I am celebrating the decreasing episodes of hot flashes that come with the cooler fall weather! I generally run a bit warm anyway, so the summer heat really plays havoc with my thermostat, often sending me into hot flashes both day and night. This past week though we had a drastic drop in temps, getting down to 30 degrees (Fahrenheit) at night….and wouldn’t you know it, the timing exactly coincided with a problem with the electricity to our heat pump.
We’ve been without heat for almost a week. Apparently it is good to be an electrician. There’s so much work you don’t even have to return phone calls.
The up-side to the freezing temps is that I have been so cold most of the past week that I have only had very few hot flashes, mostly after warming up under the covers in bed. (Thank God for our pellet stove and space heaters, which kept parts of the house warm enough to live in while we waited days for the electricians to call back and eventually get booked into their schedules! Yes, that was plural. Once they started calling back, I got appointments with three and will cancel the others once one of them actually shows up!)
I have noticed in summers past that my hot flashes seem worse during the hot weather and then subside most of the fall through spring. I wasn’t sure if this was just me, but then I read an article from a women’s healthcare clinic that explained the phenomenon: “Hot flashes are caused by an instability in your hypothalamus, which controls your body’s temperature. As the weather gets warmer and you spend more time outside, an ordinary hypothalamus has trouble regulating body heat, let alone a menopausal one. This leads to more frequent and more severe hot flashes.”
The article goes on to provide helpful tips for dealing with the heat such as wearing loose clothing, using a fan at night, eating lots of fresh fruits and veggies and keeping cold water on hand both for hydration and cooling down. I have used all of these ideas and more and will say my favorite is the portable fan that runs on my nightstand all night long. It is fairly quiet and just small enough that I can aim it wherever I need it and the air rarely reaches my wife. Often, if I can cool down my face fast enough, I am able to avoid a full-blown hot flash.
Now that the cool weather is here, cooling down quickly is so much easier! Whereas during the summer turning my little fan towards me at night blew slightly cool air at me, now the air is actually cold! It is easy to cool down quickly, thus avoiding full hot flashes most of the time. Some nights, I don’t even need to direct the fan towards me at all. What a relief!
What isn’t a relief? Finding out the hot flashes could last 10–15 years. My sister is going on 13 years now…..though they are certainly less frequent and severe than they used to be. While researching how long hot flashes generally last, I found an article from Harvard Medical School reporting that the old idea of hot flashes only lasting 6–24 months was wrong. It seems 7 years or more is not uncommon.

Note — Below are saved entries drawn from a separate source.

Lemma archivePath_returns_verified_file_aux
    (s : CharmStore) (curl : URL) (w : World) (p : string) :
  (CharmStore_archivePath s curl w).1 = Ok p ->
  exists r id expectHash expectSize,
    answer_GetArchive (client s) (Reference curl)
    = Ok (r, id, expectHash, expectSize)
    /\ p = canonical_path w id curl
    /\ cached (CharmStore_archivePath s curl w).2 p expectHash expectSize.
Proof.
  destruct (CharmStore_archivePath s curl w) as [o w'] eqn:Hrun.
  destruct (archivePath_cases _ _ _ _ _ Hrun) as (_ & _ & Hcase). cbn.
  intros ->.
  destruct Hcase as [[Hf Hok]|[(r & id & h & sz & f & _ & _ & _ & _ & e & [=])
                    |(r & id & h & sz & f & Hget & _ & _ & [= ->] & Hf & Hsz & Hh & _)]].
  - destruct (Hok p eq_refl) as (r & id & h & sz & Hget & -> & Hc).
    exists r, id, h, sz. split_and!; [done..|].
    unfold cached. by rewrite Hf.
  - exists r, id, h, sz. split_and!; [done..|].
    exists (body_data r). by rewrite Hf, lookup_insert_eq.
Qed.

(** X4.  A path returned by [archivePath] is the canonical path of the
    entity the store named, and the file at that path after the call has
    exactly the size and the hash the store declared. *)
Theorem archivePath_returns_verified_file
    (s : CharmStore) (curl : URL) (w : World) (p : string) :
  (CharmStore_archivePath s curl w).1 = Ok p ->
  exists r id expectHash expectSize,
    answer_GetArchive (client s) (Reference curl)
    = Ok (r, id, expectHash, expectSize)
    /\ p = canonical_path w id curl
    /\ cached (CharmStore_archivePath s curl w).2 p expectHash expectSize.
Proof. apply archivePath_returns_verified_file_aux. Qed.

Due to the fact that hot flashes, especially those that disrupt sleep, take a serious toll on women’s health, they recommend women really bothered by them seek treatment. Treatments include hormone therapy and non-hormonal options such as antidepressants and medications targeting nerve pain. All of these have some serious side-effects that have dissuaded me from choosing any such options. For folks like me, some of the self-remedies recommended include finding ways to stay cool, deep breathing, meditation and avoiding alcohol, caffeine, and spicy foods. (Personally, I take my chances with a glass of wine now and then, and spicy foods….uh…..almost always.)
So, if you are experiencing hot flashes, take heart as the cool weather heads your way. It just might be your chance to feel mostly normal again and get some good sleep!